# [What you need to do]
In the entries below, find each line with the word "Stdlib" and return it.

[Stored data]
======
(* crates/runtime/src/subagent_impl.rs, RuntimeSubagentExecutor::apply_worktree_summary_to_tool_context *)
Definition apply_worktree_summary_to_tool_context (c : ToolExecutionContext)
    (worktree_id : WorktreeId) (worktree_root : PathBuf) : ToolExecutionContext :=
  let previous_policy := sandbox_policy c in
  let scoped policy :=
    mkToolExecutionContext worktree_root (Some worktree_root) (Some worktree_id)
      (tc_sandbox_root c) (tc_additional_roots c) (tc_read_only_roots c) (tc_writable_roots c)
      (tc_exec_roots c) (tc_network_policy c) policy (tc_workspace_only c)
      (tc_container_workdir c) (tc_model_context_window_tokens c) (tc_session_id c)
      (tc_agent_session_id c) (tc_turn_id c) (tc_agent_id c) (tc_agent_name c) (tc_task_id c)
      (tc_allowed_mcp_servers c) (tc_allowed_skill_names c) (tc_tool_name c) (tc_tool_call_id c)
      (tc_model_visibility c) (tc_write_guard c) (tc_user_input_handler c)
      (tc_permission_request_handler c) (tc_checkpoint_handler c) (tc_session_control_handler c)
      (tc_task_manager c) in
  scoped (Some (with_fail_if_unavailable
    (if bool_decide (policy_mode previous_policy = DangerFullAccess) then permissive
     else recommended_policy (sandbox_scope (scoped (tc_effective_sandbox_policy c))))
    (policy_fail_if_unavailable previous_policy))).

Definition with_tool_context (p : SubagentRuntimeProfile) (c : ToolExecutionContext)
    : SubagentRuntimeProfile :=
  mkSubagentRuntimeProfile (prof_name p) (prof_backend p) c (prof_conversation_compactor p)
    (prof_compaction_config p) (prof_instructions p) (prof_hooks p) (prof_skill_catalog p)
    (prof_allowed_tools p) (prof_allowed_mcp_servers p) (prof_supports_tool_calls p).

(* crates/runtime/src/subagent_impl.rs, RuntimeSubagentExecutor::maybe_allocate_child_worktree *)
Definition maybe_allocate_child_worktree (parent : SubagentParentContext) (t : AgentTaskSpec)
    (mode : ChildWorktreeMode) (h : AgentHandle) (profile : SubagentRuntimeProfile)
    : X (result SubagentRuntimeProfile ToolError) :=
  match mode with
  | Worktree_Inherit => mret (Ok profile)
  | Worktree_Dedicated =>
      if negb sw_has_worktree_manager then
        mret (Err (ToolErr_InvalidState
                     "spawn_agent dedicated worktrees require a worktree manager"))
      else
        xtry (xworld (sw_create_child_worktree
                (child_worktree_runtime parent (AgentTaskSpec_task_id t))
                (mkChildWorktreeRequest (AgentHandle_agent_id h) (AgentHandle_session_id h)
                   (AgentHandle_agent_session_id h) (AgentTaskSpec_task_id t)
                   (Some (AgentTaskSpec_role t)))))
          (fun summary =>
             mret (Ok (with_tool_context profile
               (apply_worktree_summary_to_tool_context (prof_tool_context profile)
                  (WorktreeSummaryRecord_worktree_id summary) (WorktreeSummaryRecord_root summary)))))
  end.

(** The task of the record only gives the task id to the worktree manager. *)
(* crates/runtime/src/subagent_impl.rs, RuntimeSubagentExecutor::release_child_worktree *)
Definition release_child_worktree (parent : SubagentParentContext) (h : AgentHandle) : X unit :=
  match AgentHandle_worktree_id h with
  | Some worktree_id =>
      if sw_has_worktree_manager then
        m ← xget x_sessions;
        let task_id := match task m (AgentHandle_agent_id h) with
                       | Ok t => AgentTaskSpec_task_id t
                       | Err _ => AgentHandle_task_id h
                       end in
        _ ← xworld (sw_release_child_worktree (child_worktree_runtime parent task_id) worktree_id);
        mret tt
      else mret tt
  | None => mret tt
  end.

End SubagentState.
Notation "x <-! m ; k" := (xtry m (fun x => k)) (at level 20, m at level 100, k at level 200, right associativity).
(* ===== verification/SubagentExecProps.v ===== *)
(** * The subagent executor: properties

    A parent reaches only its own children, a spawn that fails leaves no child, worker
    or lease behind, and a round of the dependency scheduler decides about every blocked
    child exactly as the states of its dependencies say. *)

From Stdlib Require Import Ascii String.
From stdpp Require Import base list gmap sets sorting strings.
From Stdlib Require Import Lia.
From S2P Require Import Prelude Text Message Events Errors Replay Session History LoopDetection.
From S2P Require Import AgentSessions WriteLease SandboxPolicy Tools PathPolicy RuntimeState.
From S2P Require Import SubagentPlan SubagentState SubagentWorker SubagentWorkerProps SubagentExec.

(** ** Who may reach a child *)

Section Access.
Context {J : SerdeJson} {H : SubagentHost} {P : ChildPayloads} (cfg : XConfig).

Lemma owned_child_foreign parent agent_id s h :
  handle (x_sessions s) agent_id = Ok h ->
  AgentHandle_parent_agent_id h <> par_parent_agent_id parent ->
  exists e, owned_child parent agent_id s = (Err e, s).
Proof.
  intros Hh Hp. unfold owned_child, xtry, mbind, X_bind, xget, mret, X_ret, ensure_parent_can_access.
  rewrite Hh. cbn [as_tool_error]. rewrite bool_decide_false by done. by eexists.
Qed.

Lemma try_refused {A B E} (m : X (result A E)) (k : A -> X (result B E)) s e :
  m s = (Err e, s) -> xtry m k s = (Err e, s).
Proof. unfold xtry, mbind, X_bind. by intros ->. Qed.

Lemma owned_child_keeps parent agent_id s : (owned_child parent agent_id s).2 = s.
Proof.
  unfold owned_child, xtry, mbind, X_bind, xget, mret, X_ret.
  destruct (as_tool_error _); [|done]. by destruct (ensure_parent_can_access parent _).
Qed.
======
# [Written solution]
From Stdlib Require Import Ascii String.
From Stdlib Require Import Lia.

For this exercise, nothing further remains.